Patients expect that primary care physicians will advise them on genomic topics such as pharmacogenetic testing prior to prescribing certain drugs or preconception screening, as well as the myriad of direct to consumer genomic tests purporting to provide enhanced disease risk prediction. However evidence suggests that most primary care providers are ill prepared to do so. The recent burst of discoveries coupled with the direct-to-consumer availability of genetic testing has widened the gap between patient expectations and physician knowledge.
The National Institutes of Health and the Health Resources and Services Administration hosted in June a meeting of primary care physician groups, including the American College of Physicians, to develop a concrete plan to teach genetic and genomic topics from medical school through recertification. Representatives from pediatrics, internal medicine, obstetrics and gynecology, genetics and preventive medicine considered how genomic advances are affecting their specialties and the U.S. health care system. Attendees recognized that all primary care specialties need to enhance genomics education and that shared approaches will be necessary to overcome structural and economic impediments.
One clear consensus emerging from the meeting was that genomic discoveries alter how physicians should think about the practice of medicine. Genomics education shouldn't be “added on” as a discrete entity to existing curricula but should be integrated into existing paradigms for teaching about health and disease.
Suggested concrete educational reforms reflect this philosophy. For example, attendees thought that medical school curriculum committees should have at least one member knowledgeable about clinical aspects of genomics to ensure that the subject is incorporated through all four years of medical training. But it was widely acknowledged that medical schools would resist this form of “genetic exceptionalism” in curriculum development.
However, two papers highlight the need to include genomics in clinical training. In the May 2007 issue of Academic Medicine, Thurston et al. reported on a survey demonstrating that only 47% of U.S. and Canadian medical schools incorporate genetics into third- and fourth-year teaching. The second, more recent paper by Greb et al. in the May 2009 issue of Genetics in Medicine suggests that third-year students are largely incapable of applying genomic knowledge learned in their first year of training to clinical encounters.
A key suggestion was that Residency Review Committee criteria should be reviewed for genomic content, not to add new competencies but to map genomics onto existing competencies. For practicing clinicians, a pragmatic suggestion was to include genomics as part of the checklist for CME accreditation. This simple step would at a minimum ensure that authors consider whether or not there is a genomic dimension to their topic, and at best result in including genomics content that might have been otherwise ignored. This approach would distribute genomic education across the entire CME apparatus while ensuring that content would be updated automatically as new programs are introduced. The American Academy of Family Physicians is currently implementing such a program.

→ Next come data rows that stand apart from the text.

(** * Weekly Challenges: the React client (v1.0.0 and v1.1.0)

    A shallow embedding of the client's [App] component: its hook state,
    its handlers ([handleAuth], [fetchCurrentChallenge], [createChallenge],
    [updateDayEntry], [openEditDay], ...) and the part of its render that
    decides what the user sees (the seven-day grid, the main content and
    the error toast), for both released versions of [App.tsx].

    Handlers are written in a small state/writer/exception monad: the
    state is the component's hook state, the writer logs the HTTP requests
    issued through [apiCall], and exceptions are the values thrown by
    [apiCall].  What a handler reads comes from the closure of the render
    that created it; what it writes goes through the setters. *)

From Stdlib Require Import ZArith List String Ascii Bool Lia.
From Stdlib Require Import Numbers.DecimalString.
From Stdlib Require Import Permutation.
Import ListNotations.

Open Scope string_scope.
Open Scope Z_scope.

(* ===================================================================== *)
(** * The JavaScript runtime the component relies on *)
(* ===================================================================== *)

Module Js.

(** Strings hold text as its UTF-8 bytes.  The code points that
    [String.prototype.trim] strips are the WhiteSpace and LineTerminator
    code points of ECMAScript: U+0009 to U+000D and U+0020 (one byte),
    U+00A0 (two bytes), and U+1680, U+2000 to U+200A, U+2028, U+2029,
    U+202F, U+205F, U+3000 and U+FEFF (three bytes). *)
Definition whiteSpace1 (b1 : nat) : bool :=
  (((9 <=? b1) && (b1 <=? 13)) || (b1 =? 32))%nat.

Definition whiteSpace2 (b1 b2 : nat) : bool :=
  ((b1 =? 194) && (b2 =? 160))%nat.

Definition whiteSpace3 (b1 b2 b3 : nat) : bool :=
  (((b1 =? 225) && (b2 =? 154) && (b3 =? 128))
   || ((b1 =? 226) && (b2 =? 128)
       && (((128 <=? b3) && (b3 <=? 138)) || (b3 =? 168) || (b3 =? 169) || (b3 =? 175)))
   || ((b1 =? 226) && (b2 =? 129) && (b3 =? 159))
   || ((b1 =? 227) && (b2 =? 128) && (b3 =? 128))
   || ((b1 =? 239) && (b2 =? 187) && (b3 =? 191)))%nat.

(** The text after the first code point of [s], when that code point is
    one of those. *)
Definition afterWhiteSpace (s : string) : option string :=
  match s with
  | String c1 s1 =>
      if whiteSpace1 (nat_of_ascii c1) then Some s1
      else
        match s1 with
        | String c2 s2 =>
            if whiteSpace2 (nat_of_ascii c1) (nat_of_ascii c2) then Some s2
            else
              match s2 with
              | String c3 s3 =>
                  if whiteSpace3 (nat_of_ascii c1) (nat_of_ascii c2) (nat_of_ascii c3)
                  then Some s3 else None
              | EmptyString => None
              end
        | EmptyString => None
        end
  | EmptyString => None
  end.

Attendees also considered refreshing and redeploying the Genetics in Primary Care pilot initiative, which used a case-based, train-the-trainer model of interdisciplinary health professional education. (Information on the pilot is available online.) They also agreed on the need to ramp up the number of individuals with advanced genomics training in the U.S. health care system, including genetic counselors and medical geneticists. Discussions also brainstormed rapidly training physicians with advanced genomic skills through a one-year fellowship program that would provide a certificate of added qualification
Perhaps the most remarkable discussions involved the intersection of the patient-centered medical home and genomics. The group came to consensus that a successful medical home incorporating genomics requires a team-based approach. Nursing, midlevel providers, primary care specialists and specialists with advanced genetics training are all necessary links to effective care delivery.
But attendees also expressed frustration that the current fragmented system imperils patients during transitions of care, particularly in the preconception/perinatal period and later as special needs children move from pediatrics to adult care. There was a call for enhanced collaboration between physician organizations to eliminate dueling and specialty-specific guidelines that confuse primary care clinicians and their patients.
The June 5, 2009 issue of Science published an article relating a vision for the future of medical education produced by a panel of experts convened by the Association of American Medical Colleges and the Howard Hughes Medical Institute. “Scientific Foundations for Future Physicians” (available online) emphasizes the need to move toward an educational system that promotes key scientific principles rather than rote memorization in order to produce physicians who are facile, lifetime learners. The “Overarching Principles” section of the report relates the need for new physicians to understand the role genetics plays though the spectrum of health, disease and society. The outcomes of the meeting dovetail quite well with these principles.
The combined forces calling for an enhanced focus on genomics education for primary care professionals will lead to real gains in physician competency in the years to come.